Xarelto (rivaroxaban) gained its first US approval a year ago for the prevention of deep vein thrombosis (DVT) in orthapaedic surgery, and then gained approval for the prevention of stroke in patients with atrial fibrillation in November.
The drug is marketed in the US by Janssen, and is part of a competitive field of new oral treatments. Its main competitor is Boehringer Ingelheim’s Pradaxa, with Pfizer’s Eliquis also awaiting its first approval.
Janssen is now seeking new additional indications to treat patients with DVT, pulmonary embolism (PE), and to prevent recurrent DVT and PE.
DVT is a condition in which blood clots form in one of the large, deep veins, usually in the legs. PE is a serious condition that most commonly occurs when part or all of a DVT dislodges and is carried to the lung, via the heart, where it can partially or completely block a branch of the pulmonary artery.
“We are delighted to have received a priority review designation for Xarelto for the treatment of PE and DVT, and also to prevent the recurrence of these conditions. Each year an estimated 900,000 Americans experience a DVT or PE, and one third of those events are fatal.
“If approved for these indications, Xarelto has the potential to address critical unmet needs in treating patients with these serious medical conditions,” said Paul Burton, VP, Cardiovascular Franchise Medical Leader at Janssen R&D.
The FDA grants priority review to medicines that offer major advances in care or provide a treatment where no adequate therapy exists. Under the Prescription Drug User Fee Act (PDUFA), FDA will aim to complete its review within six months, rather than the standard 10-month period.
The submissions are supported by data from the global EINSTEIN programme, which includes two Phase III studies evaluating the safety and efficacy of rivaroxaban in the treatment of patients with acute symptomatic DVT or PE, and the prevention of recurrent events in these patients.
A third phase III study evaluated the safety and efficacy of rivaroxaban in the long-term prevention of recurrent DVT and PE. In total, these Phase III studies included more than 9,400 patients.
Problems with stent thrombosis filing
There was less encouraging news for Janssen, as it also announced the withdrawal of a filing for the use of Xarelto to reduce the risk of stent thrombosis in patients with Acute Coronary Syndrome (ACS).
The company is withdrawing this filing because it is dependent on another application, for Xarelto to reduce of the risk of secondary cardiovascular events in patients with ACS, which Janssen R&D received a complete response letter from the FDA on 21 June this year. Data from the ATLAS ACS 2 TIMI 51 trial support both sNDAs.

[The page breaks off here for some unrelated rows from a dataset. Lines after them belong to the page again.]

(** * Traceloop trace store: a shallow embedding of [server/storage]

    The development follows the BadgerDB-backed store of the repository
    (type [BadgerStore] with [GetTraces], [GetTrace], [StoreTrace] and
    [GetStats]).  Go values of dynamic type [interface{}] are an inductive
    type, Go [string] and [[]byte] are byte strings, Go [int] and [int64]
    are integers with their 64-bit wrap-around written out, and the
    database is an ordered list of key/value entries threaded through the
    operations.  The two libraries the store calls, [encoding/json] and
    [badger], are an interface ([Libs]); a concrete model of both is given
    further down and used wherever a statement is evaluated on data. *)

From Stdlib Require Import String Ascii List ZArith Lia Bool.
From Stdlib Require Import Decimal DecimalString DecimalZ DecimalFacts DecimalPos.
From Stdlib Require Import Permutation Sorted OrderedTypeEx.
Import ListNotations.

Local Open Scope string_scope.
Local Open Scope list_scope.
Local Open Scope Z_scope.

(** ** Go data *)

(** [string] and [[]byte]: sequences of 8-bit bytes. *)
Definition bytes := string.

(** [len] of a string or byte slice, as a Go [int]. *)
Definition len_bytes (b : bytes) : Z := Z.of_nat (String.length b).

(** A [float64].  Only the values the codec model prints and reads back
    exactly are told apart: the finite floats with an integral value, the
    NaN and the two infinities. *)
Inductive float64 : Type :=
| F64 (z : Z)
| F64NaN
| F64Inf (negative : bool).

Unset Elimination Schemes.

(** The dynamic values a [map[string]interface{}] of this program holds.
    [Slice] is [[]interface{}], [MapSlice] is [[]map[string]interface{}]
    (what the repository's own test and mock data put under ["spans"]),
    [Map] is [map[string]interface{}].  A map is an association list;
    lookup takes the first binding of a key. *)
Inductive value : Type :=
| Nil
| Bool (b : bool)
| Int (n : Z)
| Float64 (f : float64)
| Str (s : string)
| Slice (l : list value)
| MapSlice (l : list (list (string * value)))
| Map (m : list (string * value)).

Set Elimination Schemes.

(** [map[string]interface{}], the type of a trace in the store's API. *)
Definition trace := list (string * value).

(** [m[key]] with the comma-ok form. *)
Fixpoint map_lookup (key : string) (m : trace) : option value :=
  match m with
  | [] => None
  | (k, v) :: rest => if String.eqb key k then Some v else map_lookup key rest
  end.

(** Go's [int] (on a 64-bit platform) and [int64] arithmetic is 64-bit
    two's complement. *)
Definition wrap_int64 (z : Z) : Z := (z + 2 ^ 63) mod 2 ^ 64 - 2 ^ 63.

(** ** Errors and results *)

(** Error values.  [Errorf msg] is [fmt.Errorf(msg)], [Errorf_w msg e] is
    [fmt.Errorf(msg + ": %w", e)], [LibErr pkg msg] is an error value
    created inside a library. *)
Inductive error : Type :=
| LibErr (pkg msg : string)
| Errorf (msg : string)
| Errorf_w (msg : string) (wrapped : error).

Inductive result (A : Type) : Type :=
| Ok (a : A)
| Err (e : error).
Arguments Ok {A} a.
Arguments Err {A} e.

(** [err.Error()]. *)
Fixpoint Error (e : error) : string :=
  match e with
  | LibErr _ msg => msg
  | Errorf msg => msg
  | Errorf_w msg w => (msg ++ ": " ++ Error w)%string
  end.

(** ** The libraries the store is written against *)

(** [json_Marshal] and [json_Unmarshal] are [encoding/json] at the type
    [map[string]interface{}]; [txn_modify_check] is the validation badger
    performs on an entry before accepting it in a transaction ([None]
    when the entry is accepted). *)
Class Libs : Type := {
  json_Marshal : trace -> result bytes;
  json_Unmarshal : bytes -> result trace;
  txn_modify_check : bytes -> bytes -> option error
}.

FDA experts said they could not recommend the ACS filing, because a large number of patients dropped out of the trial, creating gaps in the data which many felt was too great.
Janssen says it is confident about the ATLAS ACS 2 TIMI 51 trial, including the observed reduction in stent thrombosis that formed the basis for the separate sNDA.
The firm says it will work with US regulator on the ACS filing and reply to the complete response letter as soon as possible, and also plans to resubmit the filing for stent thrombosis at the same time.
Stent thrombosis is an uncommon, but potentially catastrophic complication that may occur after a stent has been inserted into a patient's coronary artery and can result in a heart attack or even death. Coronary stents are implanted in more than 1.5 million patients each year.
There are four filings currently submitted to the FDA. Three are under review and the fourth, for the ACS indication, is pending reply to the complete response letter. Rivaroxaban is co-marketed by Janssen and Bayer.